» Your instructions:
Show all lines of the listing that hold the word "Some".
Top of Records supplied
(** * chesse.py: the Stockfish analysis server

    A shallow embedding of [chesse.py] (one Flask handler, [analyze], in front
    of one UCI engine process) and the properties of its cache, its recovery
    path and its lock.

    - Python's insertion-ordered [dict] is an association list, oldest entry
      first ([OrderedDict] below).
    - The dict objects built by the handler live in a heap, so that [.copy()]
      and aliasing are visible ([World]).
    - Everything outside the file (python-chess, the engine process) is the
      record [Env]: what a call returns or raises, as a function of the calls
      made so far.
    - The handler is written in a state-and-exception monad ([M]).
    - The lock is studied on the interleavings of the handler's steps
      ([Threads]). *)

From stdpp Require Import base option list strings numbers pretty.

Local Open Scope string_scope.
Local Open Scope list_scope.
Local Open Scope nat_scope.

(** ** The insertion-ordered dictionary *)

Section OrderedDict.
Context {V : Type}.

(** [k in d] and [d[k]]. *)
Fixpoint dict_get (k : string) (d : list (string * V)) : option V :=
  match d with
  | [] => None
  | (k', v) :: d' => if decide (k' = k) then Some v else dict_get k d'
  end.

(** [next(iter(d))]: the oldest key, [None] for [StopIteration]. *)
Definition dict_first (d : list (string * V)) : option string :=
  match d with
  | [] => None
  | (k, _) :: _ => Some k
  end.

(** [d.pop(k)]: [None] for [KeyError]. *)
Fixpoint dict_pop (k : string) (d : list (string * V))
  : option (V * list (string * V)) :=
  match d with
  | [] => None
  | (k', v) :: d' =>
      if decide (k' = k) then Some (v, d')
      else match dict_pop k d' with
           | Some (x, d'') => Some (x, (k', v) :: d'')
           | None => None
           end
  end.

(** [d[k] = v]: a present key keeps its place, a new key goes last. *)
Fixpoint dict_set (k : string) (v : V) (d : list (string * V))
  : list (string * V) :=
  match d with
  | [] => [(k, v)]
  | (k', v') :: d' =>
      if decide (k' = k) then (k, v) :: d' else (k', v') :: dict_set k v d'
  end.

(** The keys in iteration (insertion) order. *)
Definition dict_keys (d : list (string * V)) : list string := d.*1.

End OrderedDict.

(** ** Exceptions and results *)

(** The exceptions the handler can meet; all of them are subclasses of
    [Exception]. [LibraryError] stands for whatever Flask, python-chess or the
    engine process raise, with the text [str(e)] gives. *)
Inductive PyExn :=
| AttributeError (msg : string)
| KeyError (msg : string)
| TypeError (msg : string)
| StopIteration
| LibraryError (msg : string).

(** [str(e)] *)
Definition str (e : PyExn) : string :=
  match e with
  | AttributeError msg | KeyError msg | TypeError msg | LibraryError msg => msg
  | StopIteration => ""
  end.

Inductive outcome (A : Type) :=
| Returns (a : A)
| Raises (e : PyExn).
Arguments Returns {A} a.
Arguments Raises {A} e.

(** ** The result cache: lines 53-54 and 128-130 *)

Definition MAX_CACHE_SIZE : nat := 512.

Section ResultCache.
Context {V : Type}.

(** [position_cache.pop(next(iter(position_cache)))] *)
Definition cache_evict (d : list (string * V)) : outcome (list (string * V)) :=
  match dict_first d with
  | None => Raises StopIteration
  | Some k0 =>
      match dict_pop k0 d with
      | None => Raises (KeyError k0)
      | Some (_, d') => Returns d'
      end
  end.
Bottom of Records supplied
» Task response:
  | (k', v) :: d' => if decide (k' = k) then Some v else dict_get k d'
  | (k, _) :: _ => Some k
      if decide (k' = k) then Some (v, d')
           | Some (x, d'') => Some (x, (k', v) :: d'')
  | Some k0 =>
      | Some (_, d') => Returns d'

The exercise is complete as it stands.